Les juges d'instruction ont pris une décision inattendue dans l'affaire du meurtre de Thomas Perotto, tué en novembre 2023 lors du bal de Crépol (Drôme). Alors que l'instruction touchait à sa fin et que le parquet de Valence avait rendu son réquisitoire, ils ont délivré une mise en examen supplétive. Les quatorze jeunes mis en examen sont désormais poursuivis avec la circonstance aggravante de racisme, une qualification que le parquet avait initialement écartée.
Une décision qui alourdit les peines encourues
Cette modification a été intégrée suite aux observations de plusieurs parties civiles. Concrètement, elle change l'échelle des peines : sans cette circonstance, les accusés risquaient jusqu'à trente ans de réclusion criminelle pour meurtre ou tentative de meurtre. Avec la circonstance aggravante, la peine maximale passe à la perpétuité, comme l'explique Me Denis Dreyfus, avocat de 44 parties civiles. Ce changement majeur alourdit considérablement l'enjeu du futur procès.
Le soulagement des parties civiles
Pour les représentants des victimes, cette initiative est un soulagement attendu depuis trois ans. Me Denis Dreyfus salue une décision prise en toute indépendance par les juges, soulignant que le parquet citait seize témoignages d'insultes anti-Blancs sans en tirer les conséquences. Ses clients, qui se sentaient abandonnés, retrouvent du réconfort : « Après l'horreur vécue, ils en étaient arrivés à se dire qu'on ne les croyait pas », ajoute-t-il.
Me Frédéric Pichon, avocat de parties civiles et figure de la droite radicale, se réjouit également : « Ce n'est pas une surprise. C'était évident en arrière-fond. Certains présentaient les faits comme une rixe entre bandes rivales, mais là, ils prennent une autre dimension : celle d'une razzia organisée avec un mobile raciste. »

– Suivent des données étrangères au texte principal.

(** The messages created in a trace. *)
Definition messages_created (tr : list event) : nat :=
  length (flat_map (fun ev => match ev with CallEmailMessage => [tt] | _ => [] end) tr).

(** What the guarded region (lines 69-86) computes from the transport's
    answer: the code and the response text, or the exception raised by
    the send or by reading its response. *)
Definition guarded (resp : outcome (pyval * info_obj)) : outcome (pyval * string) :=
  match resp with
  | Return (code, info) =>
      match response_info info with
      | Return t => Return (code, t)
      | Raise e => Raise e
      end
  | Raise e => Raise e
  end.

(** The transport modes of section 4.1, step 4. *)
Inductive transport_mode : Type := ImplicitTLS | StartTLS.

(** The mode a send runs in; [None] when both flags or neither are set. *)
Definition mode_of (p : SendParams) : option transport_mode :=
  match sp_use_tls p, sp_start_tls p with
  | true, false => Some ImplicitTLS
  | false, true => Some StartTLS
  | _, _ => None
  end.

(** The configuration with its secure flag replaced. *)
Definition with_secure (b : bool) (c : EmailClient) : EmailClient :=
  {| host := host c; port := port c; use_tls := b;
     username := username c; password := password c; from_addr := from_addr c |}.

(** *** RFC 5322 message identifiers: ["<" dot-atom-text "@" dot-atom-text ">"] *)

Definition is_alpha (c : ascii) : bool :=
  (((65 <=? ord c) && (ord c <=? 90)) || ((97 <=? ord c) && (ord c <=? 122)))%N.

Definition atext (c : ascii) : bool :=
  is_alpha c || is_digit c ||
  existsb (N.eqb (ord c))
    [33; 35; 36; 37; 38; 39; 42; 43; 45; 47; 61; 63; 94; 95; 96; 123; 124; 125; 126]%N.

Fixpoint all_atext (s : string) : bool :=
  match s with
  | EmptyString => true
  | String c r => atext c && all_atext r
  end.

(** Atoms separated by single dots; [in_atom] tells whether an atom has
    just been read. *)
Fixpoint dot_atom_from (s : string) (in_atom : bool) : bool :=
  match s with
  | EmptyString => in_atom
  | String c r =>
      if atext c then dot_atom_from r true
      else if Ascii.eqb c "." then in_atom && dot_atom_from r false
      else false
  end.

Definition is_dot_atom (s : string) : bool := dot_atom_from s false.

La défense dénonce des pressions et un délai trop court
Du côté des avocats des mis en examen, la réaction est électrique. Me Élise Rey-Jacquot, qui défend trois des principaux suspects, dénonce une méthode déloyale. Elle souligne que l'instruction était terminée et que la défense n'a plus qu'un mois pour contester cette mise en examen supplétive, un délai « extrêmement court ». Sur le fond, elle pointe l'absence d'éléments nouveaux : tous les témoignages avaient été recueillis avant l'ouverture de l'information judiciaire. Elle n'écarte pas l'hypothèse que les juges aient cédé à des pressions politico-médiatiques.
Un défi juridique pour la preuve du mobile raciste
L'ajout de cette circonstance aggravante pose un défi juridique redoutable. Comme le rappelle Me Rey-Jacquot, la mise en examen ne présume pas d'une préméditation raciale. Or, l'instruction n'a pas identifié l'auteur du coup de couteau mortel. Comment prouver l'intention raciste si l'on ne sait pas qui a porté le coup ? La défense prépare une riposte massive, avec des demandes d'actes et des recours en nullité avant l'ordonnance de mise en accusation.